4 – Entre l’Etat unitaire décentralisé prôné par la constitution de 1996 et le fédéralisme revendiqué par les avocats d’expression anglaise, quelle est la forme de l’Etat qui peut le mieux garantir l’unité nationale ?

Je constate que j’ai déjà répondu à l’essentiel. Néanmoins, il est important que la question soit traitée et débattue en dehors de toute polémique. On n’impose pas et on ne recommande même pas. Il faut simplement faire le constat de ce qui est utile, approprié et moderne. Ce n’est pas une revendication des seuls anglophones. Ce serait une grave erreur de le voir ainsi. Il est crucial d’aller vers le fédéralisme ou d’y retourner purement et simplement. Il ne faudrait pas se soucier d’une poignée de fonctionnaires qui veulent s’agripper les caisses publiques à partir de la capitale, et régenter la fourniture de la nivaquine aux dispensaires situées à des centaines de kilomètres avec leur petit crayon. Le concept d’Etat décentralisé est un leurre, à défaut d’être considéré purement et simplement comme une brillante et époustouflante duperie politico-administrative. Vous ne pouvez pas prôner un système de bonne gouvernance pensée et entendue dans l’absolue des règles de transparence, de participation citoyenne et de gestion locale, en maintenant voire en renforçant tous les outils de l’embrigadement, du contrôle et de la dépersonnalisation des citoyens dans leurs différentes unités administratives. D’abord, comment concilier la décentralisation entendue comme un abandon de l’étau autocratique, avec des institutions comme les délégués de gouvernement qui ont complètement achevé de tuer et de ruiner les cités urbaines ? Ensuite, y’a-t-il le moindre parallèle entre la volonté de moderniser l’expression citoyenne, avec le maintien d’un département ministériel au sein du gouvernement qui assujetti certaines fonctions locales ?
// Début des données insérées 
(** X7 — Resize.  Without a terminal [resizeTerminal] does nothing.  With
    one, the size handed on is, in each dimension, the request rounded
    down and moved into range: columns between 1 and 500, rows between 1
    and 200, an in-range whole request unchanged, an infinite one at the
    nearer bound.  Only NaN is not caught: it is handed on as NaN. *)
Theorem resizeTerminal_clamps (cols rows : JsNumber) (s : state) :
  resizeTerminal cols rows s =
    match terminal s with
    | None => None
    | Some t =>
        Some (t,
              match cols with
              | NaN => NaN
              | PosInfinity => ofZ 500
              | NegInfinity => ofZ 1
              | Finite q => ofZ (Z.max 1 (Z.min 500 (Qround.Qfloor q)))
              end,
              match rows with
              | NaN => NaN
              | PosInfinity => ofZ 200
              | NegInfinity => ofZ 1
              | Finite q => ofZ (Z.max 1 (Z.min 200 (Qround.Qfloor q)))
              end)
    end ∧
  (∀ q, 1 ≤ Z.max 1 (Z.min 500 (Qround.Qfloor q)) ≤ 500 ∧
        1 ≤ Z.max 1 (Z.min 200 (Qround.Qfloor q)) ≤ 200) ∧
  (∀ c r t, terminal s = Some t → 1 ≤ c ≤ 500 → 1 ≤ r ≤ 200 →
            resizeTerminal (ofZ c) (ofZ r) s = Some (t, ofZ c, ofZ r)).
Proof.
  assert (resizeTerminal cols rows s =
          match terminal s with
          | None => None
          | Some t =>
              Some (t,
                    match cols with
                    | NaN => NaN
                    | PosInfinity => ofZ 500
                    | NegInfinity => ofZ 1
                    | Finite q => ofZ (Z.max 1 (Z.min 500 (Qround.Qfloor q)))
                    end,
                    match rows with
                    | NaN => NaN
                    | PosInfinity => ofZ 200
                    | NegInfinity => ofZ 1
                    | Finite q => ofZ (Z.max 1 (Z.min 200 (Qround.Qfloor q)))
                    end)
          end) as Hgen.
  { unfold resizeTerminal. destruct (terminal s) as [t|]; [|done].
    rewrite (clamp_floor MIN_COLS MAX_COLS cols) by done.
    by rewrite (clamp_floor MIN_ROWS MAX_ROWS rows). }
  split_and!.
  - exact Hgen.
  - intros q. lia.
  - intros c r t Ht Hc Hr. unfold resizeTerminal. rewrite Ht.
    rewrite (clamp_floor MIN_COLS MAX_COLS (ofZ c)) by done.
    rewrite (clamp_floor MIN_ROWS MAX_ROWS (ofZ r)) by done.
    unfold ofZ. cbv iota. rewrite !Qround.Qfloor_Z.
    unfold MIN_COLS, MAX_COLS, MIN_ROWS, MAX_ROWS.
    replace (Z.max 1 (Z.min 500 c)) with c by lia.
    by replace (Z.max 1 (Z.min 200 r)) with r by lia.
Qed.

Lemma resizeTerminal_clamps_witness :
  terminal (install (mkProc 1 false false) "work" initial) = Some 1%nat ∧
  resizeTerminal (ofZ 132) (ofZ 43)
    (install (mkProc 1 false false) "work" initial) =
    Some (1%nat, ofZ 132, ofZ 43).
Proof.
  assert (terminal (install (mkProc 1 false false) "work" initial)
          = Some 1%nat) as Ht by reflexivity.
  split; [exact Ht|].
  apply (proj2 (proj2 (resizeTerminal_clamps (ofZ 132) (ofZ 43)
                         (install (mkProc 1 false false) "work" initial))));
    [exact Ht|lia|lia].
Defined.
Vous évoquez la revendication des avocats anglophones. Je crois qu’il faut les prendre avec sérieux et honnêteté. Même si nous avons été un même peuple, à l’intérieur de frontières sûres et reconnues internationalement avant l’arrivée des deux colonisations, il demeure qu’une évolution historique incontestable a consacré un fait notoire : l’installation de deux systèmes juridiques avec pour conséquence deux pratiques, des écoles de pensée doctrinales et un répertoire jurisprudentiel bien établi. Je vous rappelle en exemple, ce que de nombreux camerounais ignorent, que dans le système anglo-saxonne, l’Avocat, le Notaire et l’Huissier de justice ne font qu’un. En somme, lorsque vous vous présentez dans un cabinet d’Avocat à Washington, à Londres, à Lagos et donc à Bamenda ou à Limbé, vous pouvez passer tous vos actes de transaction immobilière, de constat d’Huissier. Depuis les accords de Foumban, rien ou peu de choses ont été faites pour trouver une harmonie.
Donc, aujourd’hui, la situation a atteint un point critique, en somme, il faut harmoniser ou consacrer le règne de deux systèmes juridiques dans un même Etat. Or la consécration de deux systèmes suppose d’avaliser au plan politique le système d’organisation fédérale pour le pays, avec le corollaire administratif indispensable. Des projets existent, mais qui vont dans le sens d’un abandon du système anglais et c’est le point de choc, la raison de la colère.
Je vais plus loin pour évoquer l’exemple du Canada où les deux systèmes fonctionnent à merveille et constituent une source de performance et de succès global de la gouvernance et non son blocage. Je reste convaincu que le système fédéral est le meilleur et de loin, et par conséquent qu’il y a plus à gagner à valoriser les diversités qui ne constituent pas forcement des différences paralysantes. Nous devons maintenir et cultiver l’esprit d’une communauté de destin.

5 – Au-delà de la forme juridique de l’Etat, quels sont les autres leviers que l’on devrait activer pour atteindre une vraie unité nationale ?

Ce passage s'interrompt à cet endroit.